Related State Regulation
The SEC’s action against Western comes amid state-level activity on fiduciary standards. In late March 2022, a Massachusetts state Superior Court invalidated the state’s Fiduciary Duty Rule in Robinhood Fin. Inc. v. Galvin, 2022 WL 1720131 (Mass. Super. Ct. Mar. 30, 2022). The Superior Court held that Massachusetts Secretary of State William Galvin went beyond his authority in enacting the Fiduciary Duty Rule, which imposed a general fiduciary duty on broker-dealers like Robinhood. The Superior Court invalidated the rule as contrary to Massachusetts state common law defining the scope of broker-dealer fiduciary duties, citing the Massachusetts legislature’s directive that its securities laws harmonize with federal and other states’ securities laws, without reaching constitutional or federal preemption issues. The matter is now on appeal.
Several other states have attempted to enact similar fiduciary rules for broker-dealers. Nevada’s Securities Division reportedly resumed efforts earlier this year to enact regulations under the state’s 2017 uniform fiduciary duty statute. Nevada previously proposed regulations under the statute in 2019 that received heavy criticism from the brokerage industry in the public comment period, and its regulatory efforts went quiet following the emergence of the COVID-19 pandemic. Similar efforts for a general fiduciary duty rule in New York, New Jersey, and Maryland have stalled. As of yet, there has not been a definitive ruling on federal preemption for state laws purporting to impose a standard different than Reg BI’s.

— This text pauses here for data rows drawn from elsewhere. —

Lemma commission_precedes_acceptance_witness :
  let s := ((fetchBookings ;; handleBookingAction "B1" action_accepted)
              (Demo.landlord_app 0 active (replicate 7 false ++ [true]))).2 in
  ∃ s',
    confirmBookingAcceptance s = (Ok tt, s') ∧
    (b_status <$> booking_record s' "B1") = Some pending ∧
    ∃ t, toasts s' = toasts s ++ [t] ∧ variant t = destructive.
Proof.
  intros s.
  edestruct (commission_precedes_acceptance s) as (s' & Hrun & _ & _ & Hcase).
  - vm_compute. reflexivity.
  - vm_compute. reflexivity.
  - vm_compute. reflexivity.
  - lazy beta iota in Hcase.
    destruct Hcase as (_ & _ & Hrec & Htoast & _).
    exists s'. split; [exact Hrun|]. split; [|exact Htoast].
    etransitivity; [exact (f_equal (fmap b_status) Hrec)|].
    vm_compute. reflexivity.
Defined.

(** ** Loading the bookings *)

Lemma insert_desc_Forall {A} (P : A → Prop) key x l :
  P x → Forall P l → Forall P (insert_desc key x l).
Proof.
  intros Hx. induction 1 as [|y l Hy Hl IH]; cbn [insert_desc].
  - constructor; [done | constructor].
  - destruct (key x <? key y)%nat; constructor; try done.
    by constructor.
Qed.

Lemma sort_desc_Forall {A} (P : A → Prop) key l :
  Forall P l → Forall P (sort_desc key l).
Proof.
  unfold sort_desc. induction 1; cbn; [constructor|].
  by apply insert_desc_Forall.
Qed.

Lemma same_but_traffic_refl s : same_but_traffic s s.
Proof. by repeat split. Qed.

Lemma same_but_traffic_trans s1 s2 s3 :
  same_but_traffic s1 s2 → same_but_traffic s2 s3 → same_but_traffic s1 s3.
Proof.
  unfold same_but_traffic, ui_frame. intros (? & (?&?&?&?&?) & ?) (? & (?&?&?&?&?) & ?).
  repeat split; congruence.
Qed.

Lemma round_trip_traffic op s r s' :
  round_trip op s = (r, s') → same_but_traffic s s'.
Proof.
  unfold round_trip. destruct s as [[d c fs lg] a wc bm wm ts rl]; cbn.
  destruct fs as [|[] fs]; intros [= <- <-]; by repeat split.
Qed.

Lemma loadBooking_spec pm kv s r s' :
  loadBooking pm kv s = (r, s') →
  same_but_traffic s s' ∧
  ∀ bk, r = Ok bk →
    id bk = kv.1 ∧ spread bk = kv.2 ∧
    rentalAmount bk = Some (resolveRentalAmount (pm !! b_propertyId kv.2)).
Proof.
  unfold loadBooking, getDoc_users, bind, gets, ret.
  destruct (round_trip _ s) as [[[]|e] s1] eqn:Hrt; intros [= <- <-];
    (split; [by eapply round_trip_traffic|]); [|done].
  by intros bk [= <-].
Qed.

Lemma promise_all_loadBooking pm d l : ∀ s r s',
  db (world s) = d →
  (∀ k p, pm !! k = Some p → Db.properties d !! k = Some p) →
  Forall (λ kv, Db.bookings d !! kv.1 = Some kv.2) l →
  promise_all (loadBooking pm) l s = (r, s') →
  same_but_traffic s s' ∧ ∀ bks, r = Ok bks → Forall (loaded_from d) bks.
Proof.
  induction l as [|kv l IH]; intros s r s' Hd Hpm Hl; cbn.
  - intros [= <- <-]. split; [apply same_but_traffic_refl|].
    intros bks [= <-]. constructor.
  - destruct (loadBooking pm kv s) as [r1 s1] eqn:H1.
    destruct (promise_all (loadBooking pm) l s1) as [rs s2] eqn:H2.
    intros [= <- <-].
    apply loadBooking_spec in H1 as [Ht1 Hbk].
    inversion Hl as [|? ? Hkv Hl']; subst.
    assert (Hd1 : db (world s1) = db (world s)) by apply Ht1.
    destruct (IH _ _ _ Hd1 Hpm Hl' H2) as [Ht2 Hbks].
    split; [by eapply same_but_traffic_trans|].
    intros bks Hr. destruct r1 as [bk|]; [|done].
    destruct rs as [bks'|]; [|done]. injection Hr as <-.
    constructor; [|by apply Hbks].
    destruct (Hbk bk eq_refl) as (Hid & Hsp & Hamt).
    exists (pm !! b_propertyId kv.2). rewrite Hid, Hsp.
    split; [done|]. split; [done|]. intros p. apply Hpm.
Qed.

Local Arguments setBookingsLoading : simpl never.

(** [fetchBookings] never rejects and writes nothing to the database;
    the list it shows is either the one it found or one it has just built
    from the stored records. *)
Lemma fetchBookings_spec s :
  ∃ s', fetchBookings s = (Ok tt, s') ∧
    db (world s') = db (world s) ∧ auth s' = auth s ∧
    toasts s' = toasts s ∧
    BookingMgmt.showCommissionDialog (bookingMgmt s') =
      BookingMgmt.showCommissionDialog (bookingMgmt s) ∧
    (BookingMgmt.bookings (bookingMgmt s') = BookingMgmt.bookings (bookingMgmt s) ∨
     Forall (loaded_from (db (world s))) (BookingMgmt.bookings (bookingMgmt s'))).
Proof.
  unfold fetchBookings, bind at 1, gets at 1.
  destruct (currentUser (auth s)) as [u|]; [|exists s; by auto 10].
  unfold finally, try_catch, bind at 1.
  destruct (getDocs_properties u s) as [r1 s1] eqn:H1.
  assert (Ht1 : same_but_traffic s s1 ∧
    ∀ ps, r1 = Ok ps →
      ∀ k p, (list_to_map ps : gmap string PropertyDoc) !! k = Some p →
             Db.properties (db (world s)) !! k = Some p).
  { revert H1. unfold getDocs_properties, bind, gets, ret.
    destruct (round_trip _ s) as [[[]|e] s0] eqn:Hrt; intros [= <- <-];
      pose proof (round_trip_traffic _ _ _ _ Hrt) as Ht; (split; [done|]);
      [|done].
    intros ps [= <-] k p Hk. apply elem_of_list_to_map_2 in Hk.
    apply list_elem_of_filter in Hk as [_ Hk].
    apply elem_of_map_to_list in Hk. destruct Ht as [<- _]. done. }
  destruct Ht1 as [Ht1 Hpm].
  assert (Hfin : ∀ x, same_but_traffic s x →
    ∃ s', setBookingsLoading false x = (Ok tt, s') ∧
      db (world s') = db (world s) ∧ auth s' = auth s ∧
      toasts s' = toasts s ∧
      BookingMgmt.showCommissionDialog (bookingMgmt s') =
        BookingMgmt.showCommissionDialog (bookingMgmt s) ∧
      BookingMgmt.bookings (bookingMgmt s') = BookingMgmt.bookings (bookingMgmt s)).
  { intros x (Hdb & (Ha & Hbm & _ & Hts & _) & _).
    eexists. split; [reflexivity|]. cbn. rewrite Hbm. done. }
  destruct r1 as [ps|e]; cbn.
  2:{ destruct (Hfin _ Ht1) as (s' & -> & ? & ? & ? & ? & ?). exists s'. by auto 10. }
  unfold bind at 1.
  destruct (getDocs_bookings u s1) as [r2 s2] eqn:H2.
  assert (Ht2 : same_but_traffic s1 s2 ∧
    ∀ bs, r2 = Ok bs →
      Forall (λ kv, Db.bookings (db (world s)) !! kv.1 = Some kv.2) bs).
  { revert H2. unfold getDocs_bookings, bind, gets, ret.
    destruct (round_trip _ s1) as [[[]|e] s0] eqn:Hrt; intros [= <- <-];
      pose proof (round_trip_traffic _ _ _ _ Hrt) as Ht; (split; [done|]);
      [|done].
    intros bs [= <-]. apply list.Forall_forall. intros [k v] Hk.
    apply list_elem_of_filter in Hk as [_ Hk].
    apply elem_of_map_to_list in Hk. destruct Ht as [Hd _], Ht1 as [Hd1 _].
    rewrite <- Hd1, <- Hd. done. }
  destruct Ht2 as [Ht2 Hbs].
  pose proof (same_but_traffic_trans _ _ _ Ht1 Ht2) as Ht12.
  destruct r2 as [bs|e]; cbn.
  2:{ destruct (Hfin _ Ht12) as (s' & -> & ? & ? & ? & ? & ?). exists s'. by auto 10. }
  unfold bind at 1.
  destruct (promise_all _ bs s2) as [r3 s3] eqn:H3.
  assert (Hd2 : db (world s2) = db (world s)) by apply Ht12.
  destruct (promise_all_loadBooking _ _ _ _ _ _ Hd2 (Hpm ps eq_refl)
              (Hbs bs eq_refl) H3) as [Ht3 Hloaded].
  pose proof (same_but_traffic_trans _ _ _ Ht12 Ht3) as Ht123.
  destruct r3 as [bks|e]; cbn.
  2:{ destruct (Hfin _ Ht123) as (s' & -> & ? & ? & ? & ? & ?). exists s'. by auto 10. }
  destruct Ht123 as (Hdb & (Ha & Hbm & _ & Hts & _) & _).
  eexists. split; [reflexivity|]. cbn. rewrite Hbm.
  repeat (split; [done|]). right.
  apply sort_desc_Forall. by apply Hloaded.
Qed.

- Prior to 2018, GWG’s business model consisted of acquiring life insurance policies on the secondary market, continuing to pay the premiums, and collecting the policy benefits upon the insured’s death. In 2018 and 2019, GWG and Beneficient Company Group, L.P. (“Beneficient”) engaged in a series of transactions that placed Beneficient’s management in control of GWG, after which GWG stopped purchasing life insurance policies and shifted its business model to providing liquidity to holders of illiquid and alternative investments. The SEC notes that GWG had a history of net losses and ultimately filed for bankruptcy in April 2022.